### Exercise instructions
Everything in the listing below from the line containing "(** The string" through the line containing "(** [code_stash_t], in" must be repeated exactly; the remaining lines are not wanted.

### Exercise data
(** A zero-filled [char] array, as an initializer [""] leaves it. *)
Definition char_array (n : nat) : list ascii := repeat "000"%char n.

(** The string a [char] array holds: the characters before the first NUL. *)
Fixpoint c_str (buf : list ascii) : cstring :=
  match buf with
  | [] => EmptyString
  | c :: rest => if Ascii.eqb c "000" then EmptyString else String c (c_str rest)
  end.

(** [code_stash_t], in the order of the C declaration.  [override_brand]
    is only ever written by [sprintf] from its start, so it is kept as
    the string it holds; the arrays filled by [memcpy] are kept as arrays. *)
Record code_stash_t : Set := {
  vendor : vendor_t;
  saw_4 : bool;
  saw_b : bool;
  saw_1f : bool;
  val_0_eax : Z;
  val_1_eax : Z;
  val_1_ebx : Z;
  val_1_ecx : Z;
  val_1_edx : Z;
  val_4_eax : Z;
  val_b_eax : list Z;
  val_b_ebx : list Z;
  val_1f_eax : list Z;
  val_1f_ebx : list Z;
  val_1f_ecx : list Z;
  val_80000001_eax : Z;
  val_80000001_ebx : Z;
  val_80000001_ecx : Z;
  val_80000001_edx : Z;
  val_80000008_ecx : Z;
  val_8000001e_ebx : Z;
  transmeta_proc_rev : Z;
  brand : list ascii;
  transmeta_info : list ascii;
  override_brand : cstring;
  soc_brand : list ascii;
  hypervisor : hypervisor_t;
  mp : struct_mp;
  br : struct_br;
  bri : struct_bri;
  L2_4w_1Mor2M : bool;
  L2_4w_512K : bool;
  L2_4w_256K : bool;
  L2_8w_1Mor2M : bool;
  L2_8w_512K : bool;
  L2_8w_256K : bool;
  L2_2M : bool;
  L2_6M : bool;
  L3 : bool;
  L2_256K : bool;
  L2_512K : bool
}.

Definition NIL_BR : struct_br :=
  {| br_mobile := false;
     br_celeron := false;
     br_core := false;
     br_pentium := false;
     br_xeon_mp := false;
     br_xeon := false;
     br_pentium_m := false;
     br_pentium_d := false;
     br_extreme := false;
     br_generic := false;
     br_scalable := false;
     br_u_line := false;
     br_y_line := false;
     br_i_10000 := false;
     br_athlon_lv := false;
     br_athlon_xp := false;
     br_duron := false;
     br_athlon := false;
     br_sempron := false;
     br_phenom := false;
     br_series := false;
     br_a_series := false;
     br_c_series := false;
     br_e_series := false;
     br_g_series := false;
     br_r_series := false;
     br_z_series := false;
     br_geode := false;
     br_turion := false;
     br_neo := false;
     br_athlon_fx := false;
     br_athlon_mp := false;
     br_duron_mp := false;
     br_opteron := false;
     br_fx := false;
     br_firepro := false;
     br_ultra := false;
     br_t_suffix := false;
     br_ryzen := false;
     br_epyc := false;
     br_embedded := false;
     br_cores := 0;
     br_mediagx := false |}.

Definition NIL_BRI : struct_bri :=
  {| bri_desktop_pentium := false;
     bri_desktop_celeron := false;
     bri_mobile_pentium := false;
     bri_mobile_pentium_m := false;
     bri_mobile_celeron := false;
     bri_xeon_mp := false;
     bri_xeon := false |}.

Definition NIL_STASH : code_stash_t :=
  {| vendor := VENDOR_UNKNOWN;
     saw_4 := false;
     saw_b := false;
     saw_1f := false;
     val_0_eax := 0;
     val_1_eax := 0;
     val_1_ebx := 0;
     val_1_ecx := 0;
     val_1_edx := 0;
     val_4_eax := 0;
     val_b_eax := [0; 0];
     val_b_ebx := [0; 0];
     val_1f_eax := [0; 0; 0; 0; 0; 0];
     val_1f_ebx := [0; 0; 0; 0; 0; 0];
     val_1f_ecx := [0; 0; 0; 0; 0; 0];
     val_80000001_eax := 0;
     val_80000001_ebx := 0;
     val_80000001_ecx := 0;
     val_80000001_edx := 0;
     val_80000008_ecx := 0;
     val_8000001e_ebx := 0;
     transmeta_proc_rev := 0;
     brand := char_array (48 + 1);
     transmeta_info := char_array (64 + 1);
     override_brand := EmptyString;
     soc_brand := char_array (48 + 1);
     hypervisor := HYPERVISOR_UNKNOWN;
     mp := {| mp_method := None; mp_cores := u32 (-1); mp_hyperthreads := u32 (-1) |};
     br := NIL_BR;
     bri := NIL_BRI;
     L2_4w_1Mor2M := false;
     L2_4w_512K := false;
     L2_4w_256K := false;
     L2_8w_1Mor2M := false;
     L2_8w_512K := false;
     L2_8w_256K := false;
     L2_2M := false;
     L2_6M := false;
     L3 := false;
     L2_256K := false;
     L2_512K := false |}.

(** *** Field assignment

    [set_f v s] is the stash after [s->f = v]. *)

Definition set_mp_method (v : option cstring) (s : struct_mp) : struct_mp :=
  {| mp_method := v; mp_cores := mp_cores s;
     mp_hyperthreads := mp_hyperthreads s |}.

Definition set_mp_cores (v : Z) (s : struct_mp) : struct_mp :=
  {| mp_method := mp_method s; mp_cores := v;
     mp_hyperthreads := mp_hyperthreads s |}.

Definition set_mp_hyperthreads (v : Z) (s : struct_mp) : struct_mp :=
  {| mp_method := mp_method s; mp_cores := mp_cores s; mp_hyperthreads := v
     |}.

Definition set_bri_desktop_pentium (v : bool) (s : struct_bri) : struct_bri :=
  {| bri_desktop_pentium := v; bri_desktop_celeron := bri_desktop_celeron s;
     bri_mobile_pentium := bri_mobile_pentium s;
     bri_mobile_pentium_m := bri_mobile_pentium_m s;
     bri_mobile_celeron := bri_mobile_celeron s;
     bri_xeon_mp := bri_xeon_mp s; bri_xeon := bri_xeon s |}.

Definition set_bri_desktop_celeron (v : bool) (s : struct_bri) : struct_bri :=
  {| bri_desktop_pentium := bri_desktop_pentium s; bri_desktop_celeron := v;
     bri_mobile_pentium := bri_mobile_pentium s;
     bri_mobile_pentium_m := bri_mobile_pentium_m s;
     bri_mobile_celeron := bri_mobile_celeron s;
     bri_xeon_mp := bri_xeon_mp s; bri_xeon := bri_xeon s |}.

Definition set_bri_mobile_pentium (v : bool) (s : struct_bri) : struct_bri :=
  {| bri_desktop_pentium := bri_desktop_pentium s;
     bri_desktop_celeron := bri_desktop_celeron s; bri_mobile_pentium := v;
     bri_mobile_pentium_m := bri_mobile_pentium_m s;
     bri_mobile_celeron := bri_mobile_celeron s;
     bri_xeon_mp := bri_xeon_mp s; bri_xeon := bri_xeon s |}.

Definition set_bri_mobile_pentium_m (v : bool) (s : struct_bri) : struct_bri :=
  {| bri_desktop_pentium := bri_desktop_pentium s;
     bri_desktop_celeron := bri_desktop_celeron s;
     bri_mobile_pentium := bri_mobile_pentium s; bri_mobile_pentium_m := v;
     bri_mobile_celeron := bri_mobile_celeron s;
     bri_xeon_mp := bri_xeon_mp s; bri_xeon := bri_xeon s |}.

### Output of the task
(** The string a [char] array holds: the characters before the first NUL. *)
Fixpoint c_str (buf : list ascii) : cstring :=
  match buf with
  | [] => EmptyString
  | c :: rest => if Ascii.eqb c "000" then EmptyString else String c (c_str rest)
  end.

(** [code_stash_t], in the order of the C declaration.  [override_brand]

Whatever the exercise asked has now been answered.